Por su parte, la concepción ampliada de la violencia reconoce un conjunto más amplio de actos que implican ejercicios intencionales de poder contra individuos o colectivos, que no se expresan solamente en daños físicos, pero que reproducen relaciones sistemáticas de desigualdad, exclusión, subordinación u otras formas sutiles de victimización y coerción (Crettiez, 2009; Gros, 2006; Kaldor, 2001). Desde esta perspectiva es posible hablar de violencia política (Rouquié, 1989; Schmitt, 2014; Tilly, 2008), violencia estructural (Fanon, 1973; Galtung, 1998), violencia totalitaria (Arendt, 1967, 2006), violencia simbólica (Bourdieu y Passeron, 2001; Zizek, 1999, 2009), violencia cultural (Galtung, 2009; Zizek, 2009) e, incluso, violencia legal (Benjamin, 1995).
Tipología de la violencia
En segundo término, existen diferentes formas de clasificar la violencia y, dependiendo de los propósitos analíticos, es posible proponer diferentes esquemas explicativos (Bernstein, 2015: 260). En este marco se presenta una propuesta de clasificación de la violencia que enfatiza en la concepción restringida, a partir de cuatro criterios: a) los actores de la violencia; b) los motivos de la violencia; c) el grado de organización de la violencia, y d) los escenarios de la violencia.

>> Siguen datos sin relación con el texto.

(** C5 (as amended). For [col] and [row] from 0 to
    [Number.MAX_SAFE_INTEGER] and any two flags, [formatAddress] returns an
    address that [parseAddress] reads back as the same column, row and flags;
    [letterToCol] undoes [colToLetter] on every such column and [colToLetter]
    undoes [letterToCol] on every string of capitals that stands for such a
    column, with 0, 25, 26 and 701 written A, Z, AA and ZZ.  Up to the bound
    the doubles of the source, and their successors, are the integers used
    here; past it they are not, see [rows_above_MAX_SAFE_INTEGER_collide]. *)
Theorem address_round_trip (col row : Z) (ac ar : bool) :
  0 <= col <= MAX_SAFE_INTEGER -> 0 <= row <= MAX_SAFE_INTEGER ->
  (exists addr,
     formatAddress col row ac ar = Ok addr
     /\ parseAddress addr = Ok (mkAddress col row ac ar))
  /\ letterToCol (colToLetter col) = col
  /\ (forall letters, Text.all_chars Text.is_upper letters = true ->
      letterToCol letters <= MAX_SAFE_INTEGER ->
      colToLetter (letterToCol letters) = letters)
  /\ map colToLetter [0; 25; 26; 701] = ["A"; "Z"; "AA"; "ZZ"]
  /\ map letterToCol ["A"; "Z"; "AA"; "ZZ"] = [0; 25; 26; 701].
Proof.
  intros [Hcol _] [Hrow _].
  split; [|split; [now apply letterToCol_colToLetter|
                   split; [intros letters H _;
                           now apply colToLetter_letterToCol|]]].
  - destruct (colToLetter_spec col Hcol) as (ds & Eds & Hup & Hval & Hne).
    destruct (toString_spec (row + 1) ltac:(lia)) as
      (c & r & Er & Hc & Hr & Hrv & Hfirst).
    specialize (Hfirst ltac:(lia)).
    pose proof (match_address_built is_digit19 ac ar ds c r Hup Hne Hfirst
                  Hfirst Hr) as Hm.
    eexists. unfold formatAddress, toCellAddress.
    rewrite Eds, Er, Hm. split; [reflexivity|].
    unfold parseAddress. rewrite Hm. unfold letterToCol.
    rewrite letters_value_accumulate, Hval, Hrv. do 2 f_equal; lia.
  - split; reflexivity.
Qed.

(** An instance of [address_round_trip]: column 27, row 99, absolute
    column. *)
Lemma address_round_trip_witness :
  0 <= 27 <= MAX_SAFE_INTEGER /\ 0 <= 99 <= MAX_SAFE_INTEGER
  /\ formatAddress 27 99 true false = Ok "$AB100"
  /\ parseAddress "$AB100" = Ok (mkAddress 27 99 true false)
  /\ letterToCol (colToLetter 27) = 27
  /\ colToLetter (letterToCol "AB") = "AB".
Proof.
  assert (Hc : 0 <= 27 <= MAX_SAFE_INTEGER) by (split; [lia | discriminate]).
  assert (Hr : 0 <= 99 <= MAX_SAFE_INTEGER) by (split; [lia | discriminate]).
  split; [exact Hc|]. split; [exact Hr|].
  destruct (address_round_trip 27 99 true false Hc Hr) as (_ & H & Hl & _).
  split; [reflexivity|]. split; [reflexivity|]. split; [exact H|].
  apply Hl; [reflexivity | discriminate].
Defined.

(** C5, as it is stated, at the first row past [MAX_SAFE_INTEGER].  The
    rows 2^53 - 1 and 2^53 are two non-negative integers among the doubles,
    and adding one to either gives 2^53; so [formatAddress] writes one and
    the same address for both, whatever the host writes for 2^53, and
    [parseAddress] cannot read both rows back from it.  With the digits that
    the host does write for 2^53, the address of column 0 and row 2^53 is
    A9007199254740992, which [parseAddress] reads as row 2^53 - 1. *)
Lemma rows_above_MAX_SAFE_INTEGER_collide :
  MAX_SAFE_INTEGER = 9007199254740991
  /\ Prim2SF 9007199254740991%float = S754_finite false 9007199254740991 0
  /\ Prim2SF 9007199254740992%float = S754_finite false (2 ^ 52) 1
  /\ (9007199254740991 =? 9007199254740992)%float = false
  /\ (9007199254740991 + 1)%float = 9007199254740992%float
  /\ (9007199254740992 + 1)%float = 9007199254740992%float
  /\ (forall numberToString col ac ar,
        Double.formatAddress numberToString col 9007199254740992 ac ar
        = Double.formatAddress numberToString col 9007199254740991 ac ar)
  /\ (forall numberToString,
        numberToString 9007199254740992%float = "9007199254740992" ->
        Double.formatAddress numberToString 0 9007199254740992 false false
        = Ok "A9007199254740992")
  /\ parseAddress "A9007199254740992"
     = Ok (mkAddress 0 9007199254740991 false false).
Proof.
  repeat split. intros numberToString H.
  unfold Double.formatAddress, Double.rowStr.
  change (9007199254740992 + 1)%float with 9007199254740992%float.
  rewrite H. reflexivity.
Qed.

End CodecFacts.

(** *** More of the address helpers *)

Module AddressFacts.
Import Text Types Codec CodecFacts.

Lemma is_dollar_eq c : is_dollar c = true -> c = "$"%char.
Proof.
  unfold is_dollar, charCode. intros H. apply Z.eqb_eq in H.
  rewrite <- (ascii_N_embedding c).
  replace (N_of_ascii c) with 36%N by lia. reflexivity.
Qed.

Lemma span_spec p s : forall a b,
  span p s = (a, b) ->
  s = (a ++ b)%string /\ all_chars p a = true
  /\ match b with String x _ => p x = false | EmptyString => True end.
Proof.
  induction s as [|c s IH]; intros a b H; simpl in H.
  - inversion H. repeat split.
  - destruct (p c) eqn:Hc.
    + destruct (span p s) as [a' b'] eqn:E. inversion H; subst.
      destruct (IH a' b eq_refl) as (-> & Ha & Hb).
      repeat split; simpl; [now rewrite Hc | exact Hb].
    + inversion H; subst. repeat split. exact Hc.
Qed.

Lemma optional_dollar_spec s flag rest :
  optional_dollar s = (flag, rest) ->
  s = ((if flag then "$" else "") ++ rest)%string
  /\ (flag = false -> match rest with String x _ => is_dollar x = false | EmptyString => True end).
Proof.
  destruct s as [|c s]; simpl; intros H.
  - inversion H. now split.
  - destruct (is_dollar c) eqn:Hc; inversion H; subst.
    + apply is_dollar_eq in Hc. subst. now split.
    + now split.
Qed.

(** What the pattern of an address accepts is made of its four groups. *)
Lemma match_address_inv first s ca letters ra ds :
  match_address first s = Some (ca, letters, ra, ds) ->
  s = (((if ca then "$" else "") ++ letters)
       ++ ((if ra then "$" else "") ++ ds))%string
  /\ all_chars is_upper letters = true /\ letters <> EmptyString
  /\ exists c r, ds = String c r /\ first c = true /\ all_chars is_digit r = true.
Proof.
  unfold match_address.
  destruct (optional_dollar s) as [ca' s1] eqn:E1.
  destruct (span is_upper s1) as [ls s2] eqn:E2.
  destruct ls as [|l ls]; [discriminate|].
  destruct (optional_dollar s2) as [ra' s3] eqn:E3.
  destruct s3 as [|c r]; [discriminate|].
  destruct (first c && all_chars is_digit r) eqn:E4; [|discriminate].
  intros H. inversion H; subst. clear H.
  apply optional_dollar_spec in E1 as [-> _].
  apply span_spec in E2 as (-> & Hup & _).
  apply optional_dollar_spec in E3 as [-> _].
  apply andb_prop in E4 as [Hc Hr].
  repeat split; try assumption; try discriminate.
  - destruct ca; reflexivity.
  - now exists c, r.
Qed.

Lemma digit_code c : is_digit c = true -> 0 <= charCode c - 48 <= 9.
Proof. intros H. by_code. Qed.

Lemma digit19_code c : is_digit19 c = true -> 1 <= charCode c - 48 <= 9.
Proof. intros H. by_code. Qed.

Lemma accumulate_digits_ge s : forall a,
  0 <= a -> all_chars is_digit s = true -> a <= accumulate 10 48 a s.
Proof.
  induction s as [|c s IH]; intros a Ha H; simpl in *; [lia|].
  apply andb_prop in H as [Hc Hs]. apply digit_code in Hc.
  specialize (IH (a * 10 + (charCode c - 48)) ltac:(lia) Hs). lia.
Qed.

(** [numeral_loop] rebuilds a numeral without a leading zero from its
    value. *)
Lemma numeral_loop_inverse fuel : forall s acc,
  all_chars is_digit s = true ->
  match s with String c _ => is_digit19 c = true | EmptyString => False end ->
  accumulate 10 48 0 s < 2 * 2 ^ Z.of_nat fuel ->
  numeral_loop fuel (accumulate 10 48 0 s) acc = (s ++ acc)%string.
Proof.
  assert (Hchar : forall c, fromCharCode (48 + (charCode c - 48)) = c).
  { intros c. replace (48 + (charCode c - 48)) with (charCode c) by lia.
    unfold charCode, fromCharCode. now rewrite N2Z.id, ascii_N_embedding. }
  induction fuel as [|fuel IH]; intros s acc Hs Hfirst Hlt;
    destruct (string_snoc s) as [->|(s' & c & ->)]; try contradiction.
  - rewrite all_chars_app in Hs. apply andb_prop in Hs as [Hs' Hc].
    cbn [all_chars] in Hc. rewrite andb_true_r in Hc. apply digit_code in Hc.
    rewrite accumulate_app in *.
    destruct s' as [|d s'].
    + cbn [accumulate numeral_loop append]. rewrite Z.mod_small by lia.
      simpl (0 * 10 + _). now rewrite Hchar.
    + exfalso. cbn [append] in Hfirst. apply digit19_code in Hfirst.
      cbn [all_chars] in Hs'. apply andb_prop in Hs' as [_ Hs'].
      cbn [accumulate] in Hlt.
      pose proof (accumulate_digits_ge s' (0 * 10 + (charCode d - 48))
                    ltac:(lia) Hs').
      change (2 * 2 ^ Z.of_nat 0) with 2 in Hlt. lia.
  - rewrite all_chars_app in Hs. apply andb_prop in Hs as [Hs' Hc].
    cbn [all_chars] in Hc. rewrite andb_true_r in Hc. apply digit_code in Hc.
    rewrite accumulate_app in *. rewrite pow2_succ in Hlt.
    set (v := accumulate 10 48 0 s') in *.
    set (k := charCode c - 48) in *.
    change (numeral_loop (S fuel) (v * 10 + k) acc)
      with (if v * 10 + k <? 10
            then String (fromCharCode (48 + (v * 10 + k) mod 10)) acc
            else numeral_loop fuel ((v * 10 + k) / 10)
                   (String (fromCharCode (48 + (v * 10 + k) mod 10)) acc)).
    replace (v * 10 + k) with (k + v * 10) by lia.
    rewrite Z.div_add, Z.mod_add, Z.div_small, Z.mod_small by lia.
    unfold k at 2 3. rewrite Hchar.
    destruct s' as [|d s'].
    + subst v. cbn [accumulate append]. replace (k + 0 * 10) with k by lia.
      destruct (Z.ltb_spec k 10); [reflexivity | lia].
    + cbn [append] in Hfirst. pose proof (digit19_code d Hfirst) as Hd.
      assert (Hv : 1 <= v).
      { subst v. cbn [all_chars] in Hs'. apply andb_prop in Hs' as [_ Hs'].
        cbn [accumulate].
        pose proof (accumulate_digits_ge s' (0 * 10 + (charCode d - 48))
                      ltac:(lia) Hs'). lia. }
      destruct (Z.ltb_spec (k + v * 10) 10) as [|_]; [lia|].
      simpl (0 + v). unfold v. rewrite IH; try assumption; [apply append_snoc | fold v; lia].
Qed.

Lemma append_empty (s : string) : (s ++ "")%string = s.
Proof. induction s as [|d s IH]; simpl; [reflexivity | now rewrite IH]. Qed.

Lemma toString_digits_value c r :
  is_digit19 c = true -> all_chars is_digit r = true ->
  toString (digits_value (String c r)) = String c r.
Proof.
  intros Hc Hr. rewrite digits_value_accumulate.
  assert (Hs : all_chars is_digit (String c r) = true).
  { cbn [all_chars]. now rewrite (digit19_digit c Hc). }
  assert (Hv : 1 <= accumulate 10 48 0 (String c r)).
  { cbn [accumulate]. apply digit19_code in Hc.
    pose proof (accumulate_digits_ge r (0 * 10 + (charCode c - 48)) ltac:(lia) Hr).
    lia. }
  unfold toString, numeral.
  destruct (Z.ltb_spec (accumulate 10 48 0 (String c r)) 0) as [|_]; [lia|].
  rewrite numeral_loop_inverse; [apply append_empty | exact Hs | exact Hc |].
  rewrite <- pow2_succ. apply below_log2. lia.
Qed.

(** An address that parses is the address written from its parts. *)
Lemma parsed_written addr a :
  parseAddress addr = Ok a ->
  written (col a) (row a) (absoluteCol a) (absoluteRow a) = addr
  /\ toCellAddress addr = Ok addr.
Proof.
  unfold parseAddress.
  destruct (match_address is_digit19 addr) as [[[[ca ls] ra] ds]|] eqn:E;
    [|discriminate].
  intros H. inversion H; subst a; clear H. cbn [col row absoluteCol absoluteRow].
  pose proof E as Hm.
  apply match_address_inv in E as (Haddr & Hup & Hne & c & r & -> & Hc & Hr).
  unfold written.
  rewrite (colToLetter_letterToCol ls Hup).
  replace (digits_value (String c r) - 1 + 1) with (digits_value (String c r))
    by lia.
  rewrite (toString_digits_value c r Hc Hr), <- Haddr.
  unfold toCellAddress. now rewrite Hm.
Qed.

Esta clasificación, si bien limitada, permite identificar las características sustantivas de la violencia criminal organizada, responsable del mayor número de homicidios dolosos en Latinoamérica.
Desde los actores de la violencia
La Organización Panamericana de la Salud adopta la concepción restrictiva en su informe sobre violencia y salud, y la define como
[…] el uso intencional de la fuerza o el poder físico, de hecho o como amenaza, contra uno mismo, otra persona o un grupo o comunidad, que cause o tenga muchas probabilidades de causar lesiones, muerte, daños psicológicos, trastornos del desarrollo o privaciones (Organización Panamericana de la Salud (OPS), 2003: 5).
A partir de esta concepción genera una tipología de la violencia de acuerdo con el actor o actores que cometen o son víctimas del acto violento: violencia autoinfligida, violencia interpersonal y violencia colectiva.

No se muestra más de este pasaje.